Weaknesses: A "weakness" of the paper is that it introduces three contributions at once, and therefore is very compact. While the paper is well-written and easy to read for the amount of information it contains, many parts of the paper lack intuition (like Equation 5 and the whole meaning of alpha, and the impact on how it is computed), and many references to the Appendix make reading the paper a bit difficult at time. This is really a paper that the reader must accept to read while not understanding everything, even though the Appendix answers many questions after the paper is read.

Correctness: The proposed algorithms are sound, and attentive reading (even though I'm not an expert in the field of the paper) allows to understand the proofs, and see that they have a high probability of being correct.

Clarity: The paper is well-written, and the gist of it can be understood by a non-expert. However, parts of the paper lack intuition, and the paper does not really try/manage to teach the reader things he/she may not know yet.

Relation to Prior Work: Related work is both nicely presented in a dedicated section, and discussed in the paper while relevant. The authors take care to compare two-player MDPs with single-agent MDPs when needed, and when a single-agent result does not apply to the two-players setting.

Reproducibility: Yes

Additional Feedback: The "broader impact" section at the end of the paper, and the general discussion of potential future work and applications of this theoretical paper, is generally a bit lacking. One or two paragraphs, discussing how the results presented in this paper would translate to real-world applications (examples of applications with discrete states), or to continuous-action settings (how would we do it? What would still hold and what wouldn't?) would have been interesting, even if only very high-level. Author response: the authors acknowledge that the paper is fully theoretical. Because they do not propose a discussion about possible applications of this paper (which I understand, as the paper is already quite dense), my remark here above remains.

Review 2

Summary and Contributions: The authors study the self play RL setting and analyze algorithms with provable guarantees (when the the control is centralized, i.e, a single algorithm controls the actions of both players). Furthermore, the authors also give some hardness results which suggest that decentralized learning is generally hard for this setting. ** I read the author's response and decided to keep my score. Thanks for the clarifications.

Strengths: *) The setting is interesting, and the fact the algorithm achieves performance nearly as the lower bound (up to factors of the horizon) is very impressive.

Weaknesses: *) Memory complexity.

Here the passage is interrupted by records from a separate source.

(* ===== verification/Delegation.v ===== *)
(** * The owner's side of the gateway

    [GatewayDelegation] of [src/client_gateway.cpp]: a trusted gateway connection becomes one
    client principal, and that client may then show, hide, possess and release entities.

    The entity host is asked through outputs; what it answers is the next operation.  The
    node's identity of a peer is the resolver installed here, asked for an open peer.  The
    application's resolver, trust and restore callbacks are given by what they do during an
    operation, exceptions included; callbacks that stop the component are outside the model. *)

From stdpp Require Import gmap.
From S2P Require Import Prelude Storage OrderedMap Identity Values AttributeWire Messages Fields TimerState DeliveryState Schema Records Programs Directory Transport Actions Gateway.

(** ** Data *)

Record Principal := MkPrincipal { psubject : bytes; ptransport : bytes; pcertificate : bytes; pconnection : ConnectionRef }.
#[export] Instance principal_eq_dec : EqDecision Principal.
Proof. solve_decision. Defined.

(** The callbacks the host holds, each with the reply it was given. *)
Inductive stage :=
  | g_visible (who : CallIdentity) (type id : bytes) (action : N) (reply : N)
  | g_read (who : CallIdentity) (type id : bytes) (control : bool) (reply : N)
  | g_shown (who : CallIdentity) (type id : bytes) (control : bool) (reply : N).
Definition stage_reply (x : stage) : N := match x with g_visible _ _ _ _ n | g_read _ _ _ _ n | g_shown _ _ _ _ n => n end.

(** Whom the host answers: a callback of this component, or the caller directly. *)
Inductive recipient := to_stage (k : N) | to_caller (n : N).

Inductive delegation_output :=
  | replied_to (n : N) (r : Result) | host_read (k : N) (type id : bytes) | host_visibility (peer : N) (type id : bytes) (action : N) (to : recipient)
  | peer_closed (p : N) | route_unbound (r : bytes) | resolver_restored.

Record Delegation := MkDelegation {
  dsessions : gmap N Principal; dlimit : N; dstopped : bool; stages : gmap N stage; dserial : N; dlog : list delegation_output }.

Definition with_dsessions (s : Delegation) (m : gmap N Principal) : Delegation := MkDelegation m (dlimit s) (dstopped s) (stages s) (dserial s) (dlog s).
Definition with_dstopped (s : Delegation) : Delegation := MkDelegation (dsessions s) (dlimit s) true (stages s) (dserial s) (dlog s).
Definition with_stages (s : Delegation) (m : gmap N stage) (n : N) : Delegation := MkDelegation (dsessions s) (dlimit s) (dstopped s) m n (dlog s).
Definition with_dlog (s : Delegation) (l : list delegation_output) : Delegation := MkDelegation (dsessions s) (dlimit s) (dstopped s) (stages s) (dserial s) l.

(** What the node, the application and the host answer during one operation. *)
Record DEnv := MkDEnv {
  d_base : N -> bytes -> result (option CallIdentity); d_trust : CallIdentity -> bytes -> result bool; d_restore : option (CallIdentity -> bytes -> bytes -> bool -> result bool);
  d_certificate : N -> bytes; d_open : N -> bool; d_connection : N -> ConnectionRef; d_owner : bytes -> bytes -> bytes }.

Abbreviation act := (Actions.act Delegation).
Definition emit (o : delegation_output) : act unit := modify (fun s => with_dlog s (dlog s ++ [o])).
Definition reply (n : N) (r : Result) : act unit := emit (replied_to n r).
Definition refuse (n : N) (x : Status) : act unit := reply n (failed_with x).

Section Delegation.
Context (env : DEnv).

(** [valid(peer, session, certificate)] *)
Definition valid (p : N) (x : Principal) (cert : bytes) (s : Delegation) : result bool :=
  let* who := d_base env p cert in
  match who with
  | None => Ok false
  | Some who =>
      if dstopped s || match caller who with server => false | client => true end || negb (bytes_eqb (Schema.subject who) (ptransport x)) || negb (bytes_eqb cert (pcertificate x)) then Ok false
      else let* allowed := d_trust env who cert in Ok (negb (dstopped s) && allowed)
  end.

(** The identity resolver given to the node. *)
Definition identify (p : N) (cert : bytes) (s : Delegation) : result (option CallIdentity) :=
  if dstopped s then Ok None
  else
    match dsessions s !! p with
    | None => d_base env p cert
    | Some x => let* good := valid p x cert s in Ok (if good then Some (MkIdentity client (psubject x) p (pconnection x) None None) else None)
    end.

(** [node.identity(peer)]: what [Node] makes of the resolver's answer. *)
Definition node_identity (p : N) (s : Delegation) : option CallIdentity :=
  if negb (d_open env p) then None
  else
    match identify p (d_certificate env p) s with
    | Ok (Some who) =>
        if 256 <? size (Schema.subject who) then None
        else Some (MkIdentity (caller who) (Schema.subject who) p (if connection_valid (Schema.connection who) then Schema.connection who else d_connection env p) (Schema.current who) (execution who))
    | _ => None
    end.

(** [authenticated(who)] *)
Definition authenticated (who : CallIdentity) (s : Delegation) : bool :=
  match dsessions s !! Schema.peer who with
  | None => false
  | Some x =>
      negb (dstopped s) && live who &&
      match node_identity (Schema.peer who) s with
      | Some now => match caller now with client => true | server => false end && bytes_eqb (Schema.subject now) (Schema.subject who) && bool_decide (Schema.connection now = Schema.connection who)
      | None => false
      end && bytes_eqb (psubject x) (Schema.subject who) && bool_decide (pconnection x = Schema.connection who)
  end.

(** ** The routes *)

Definition ask (k : stage) : act N := s ← state; let n := dserial s + 1 in modify (fun s => with_stages s (<[n := k]> (stages s)) n);; mret n.
(** [host->read_attributes(type, id, callback)] and [host->entity_visibility(...)] with a callback. *)
Definition read_then (type id : bytes) (k : stage) : act unit := n ← ask k; emit (host_read n type id).
Definition show_then (p : N) (type id : bytes) (action : N) (k : stage) : act unit := n ← ask k; emit (host_visibility p type id action (to_stage n)).

(** [system.gateway.visibility] *)
Definition on_visibility (who : CallIdentity) (data : bytes) (n : N) : act unit :=
  s ← state;
  if dstopped s then refuse n disconnected
  else if negb (authenticated who s) then refuse n rejected
  else match decode_action data with
       | Throw _ => refuse n rejected
       | Ok (type, id, action) => read_then type id (g_visible who type id action n)
       end.

(** The payload of [system.gateway.delegate]. *)
Definition decode_delegation (data : bytes) : result (bytes * ConnectionRef) :=
  throw_if negb (starts_with (lit "FSCN1") data) as invalid_argument ;;
  let* '(name, rest) := read_blob (drop 5 data) in
  let* '(key, rest) := read_blob rest in
  let* connection := from_key key in
  throw_if negb (is_empty rest) as invalid_argument ;; Ok (name, connection).

(** [system.gateway.delegate] *)
Definition on_delegate (who : CallIdentity) (data : bytes) (n : N) : act unit :=
  s ← state;
  let p := Schema.peer who in
  let cert := d_certificate env p in
  if dstopped s then refuse n disconnected
  else
    match decode_delegation data with
    | Throw _ => refuse n rejected
    | Ok (name, connection) =>
        if negb (connection_valid connection) || (256 <? size name) then refuse n rejected
        else
          match d_trust env who cert with
          | Ok true =>
              if bool_decide (is_Some (dsessions s !! p)) then refuse n rejected
              else if dlimit s <=? N.of_nat (base.size (dsessions s)) then refuse n overloaded
              else modify (fun s => with_dsessions s (<[p := MkPrincipal name (Schema.subject who) cert connection]> (dsessions s)));; refuse n ok
          | _ => refuse n rejected
          end
    end.

Definition decode_restore (data : bytes) : result (bytes * bytes * bool) :=
  let* '(type, id, rest) := decode_entity_key data in
  let* '(control, rest) := get_be invalid_argument 1 rest in
  throw_if negb (is_empty rest) || (1 <? control) as invalid_argument ;; Ok (type, id, negb (control =? 0)).

(** [system.gateway.restore] *)
Definition on_restore (who : CallIdentity) (data : bytes) (n : N) : act unit :=
  s ← state;
  if dstopped s then refuse n disconnected
  else if negb (authenticated who s) then refuse n rejected
  else match decode_restore data with
       | Throw _ => refuse n rejected
       | Ok (type, id, control) => read_then type id (g_read who type id control n)
       end.

(** The authorization the host asks for before it reads for [restore]. *)
Definition authorize (who : CallIdentity) (type id : bytes) (control : bool) (owner : bytes) (s : Delegation) : result bool :=
  if dstopped s || negb (authenticated who s) then Ok false
  else match d_restore env with Some f => f who type id control | None => Ok (owns who owner) end.

(** [system.gateway.unpossess] *)
Definition on_unpossess (who : CallIdentity) (data : bytes) (n : N) : act unit :=
  s ← state;
  if dstopped s then refuse n disconnected
  else if negb (authenticated who s) then refuse n rejected
  else match decode_entity_key data with
       | Ok (type, id, []) => emit (host_visibility (Schema.peer who) type id 4 (to_caller n))
       | _ => refuse n rejected
       end.

(** The host calls back [x] with [r]. *)
Definition host_replied (x : stage) (r : Result) : act unit :=
  s ← state;
  let n := stage_reply x in
  if dstopped s then refuse n disconnected
  else if negb (bool_decide (rstatus r = ok)) then reply n r
  else
    match x with
    | g_visible who type id action _ => if negb (authenticated who s) then refuse n rejected else emit (host_visibility (Schema.peer who) type id action (to_caller n))
    | g_read who type id control _ =>
        if negb (authenticated who s) then refuse n rejected
        else
          match (match d_restore env with Some f => f who type id control | None => Ok (owns who (d_owner env type id)) end) with
          | Ok true => show_then (Schema.peer who) type id 1 (g_shown who type id control n)
          | Ok false => refuse n rejected
          | Throw e => raise e
          end
    | g_shown who type id control _ =>
        if negb (authenticated who s) then refuse n rejected else emit (host_visibility (Schema.peer who) type id (if control then 3 else 4) (to_caller n))
    end.
Definition resume (k : N) (r : Result) : act unit :=
  s ← state; match stages s !! k with None => done | Some x => modify (fun s => with_stages s (delete k (stages s)) (dserial s));; host_replied x r end.

(** ** Polling and stopping *)

(** [poll()] *)
Definition dead (s : Delegation) (e : N * Principal) : bool :=
  negb (d_open env e.1) || match valid e.1 e.2 (d_certificate env e.1) s with Ok good => negb good | Throw _ => true end.
Definition dpoll : act unit :=
  s ← state;
  if dstopped s then done
  else for_each (fun e => emit (peer_closed e.1);; modify (fun s => with_dsessions s (delete e.1 (dsessions s)))) (List.filter (dead s) (map_to_list (dsessions s))).

(** [stop()] *)
Definition dstop : act unit :=
  s ← state;
  if dstopped s then done
  else
    modify with_dstopped;;
    for_each (fun r => emit (route_unbound r)) [route_delegate; route_restore; route_unpossess; route_visibility];;
    modify (fun s => with_dsessions s ∅);;
    for_each (fun e => emit (peer_closed e.1)) (map_to_list (dsessions s));; emit resolver_restored.
End Delegation.

(** The constructor; [present]: the resolver, the trust callback and the host are given, [taken]: a route is. *)
Definition delegation_of (present : bool) (taken : bytes -> bool) (limit : N) : result Delegation :=
  throw_if negb present || (limit =? 0) as invalid_argument ;;
  throw_if existsb taken [route_delegate; route_restore; route_unpossess; route_visibility] as logic_error ;;
  Ok (MkDelegation ∅ limit false ∅ 0 []).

As far as I understood, the algorithms need to store K policies. This makes the algorithm impractical. I also suspect that in practice using only the last policies would improve the algorithm. *) The sampling of the policies. The authors suggest a policy certification algorithm from which they can read the final policies on which they prove the PAC guarantees. I felt that this procedure is not explained well enough (it is discussed in half a page, however, it seems to me there is not much of a discussion on why this procedure works). For example, there is no discussion on the question whether the policy certification procedure is necessary or why there is no 'natural' way to obtain a policy beside of performing this procedure. I believe that the lack of clarity on this subject harms the quality of the paper. *) What is the reason to include algorithm 1 in the paper? it seems it results in worse performance relatively to algorithm 2 and does not improve it in any other way.

Correctness: *) I've went over the proofs and they seem correct. I suggest the authors to add some references when using standard regret analysis techniques, or explain it in a bit more clarity (e.g., stating that \sum_i^N 1/\sqrt{i}\leq \sqrt{N}, and reference to the q-learning paper in 439 when changing the summation indices.) Think it will ease the reading for people that are less familiar with these techniques.

Clarity: The paper is clearly written.

Relation to Prior Work: Yes.

Reproducibility: Yes

Additional Feedback: *) Is there a reason to mention algorithm 1? it seems algorithm 2 gives improved performance relatively to it. If so, why presenting the two algorithms and not just algorithm 2? *) Although equation 9 can be thought of as a set of n+m linear constraints, why the optimization problem is always feasible? meaning, for any P and Q. *) I think the authors should elaborate more on the policy certification procedure. Although the authors devoted half a page to explain on this procedure, I feel it is not well explained. Most of the discussion is not devoted to explaining the policy certification procedure. Small comments. *) Line 151. Why for a fixed \mu the best response is not markovian? isn't it true that when mu is fixed minimizing over nu means solving an MDP (for which exists an optimal markovian policy)? *) Line 213. Where are \hat mu and \hat nu defined? I only see reference to \mu_k \nu_k. *) Line 239. Why using D_kl(\mu | \mu_0) instead of the entropy? I think the relation to FTRL is then a bit more apparent. *) Line 449. 'na'-> an? *) Line 455. 'hostory'-> history. *) Why the last equality relation in page 15 holds?

Review 3

Summary and Contributions: This work proves that for two player zero sum games, an optimistic variant of Nash Q learning can approximate nash equilibrium with sample complexity O(SAB), and an optimistic variant of Nash V learning with sample complexity O(S(A+B)), improved from previous results O(S^2AB). Additionally, achieving sublinear regret when playing against adversarial opponents in Markov games is proved to be hard and non-polynomial.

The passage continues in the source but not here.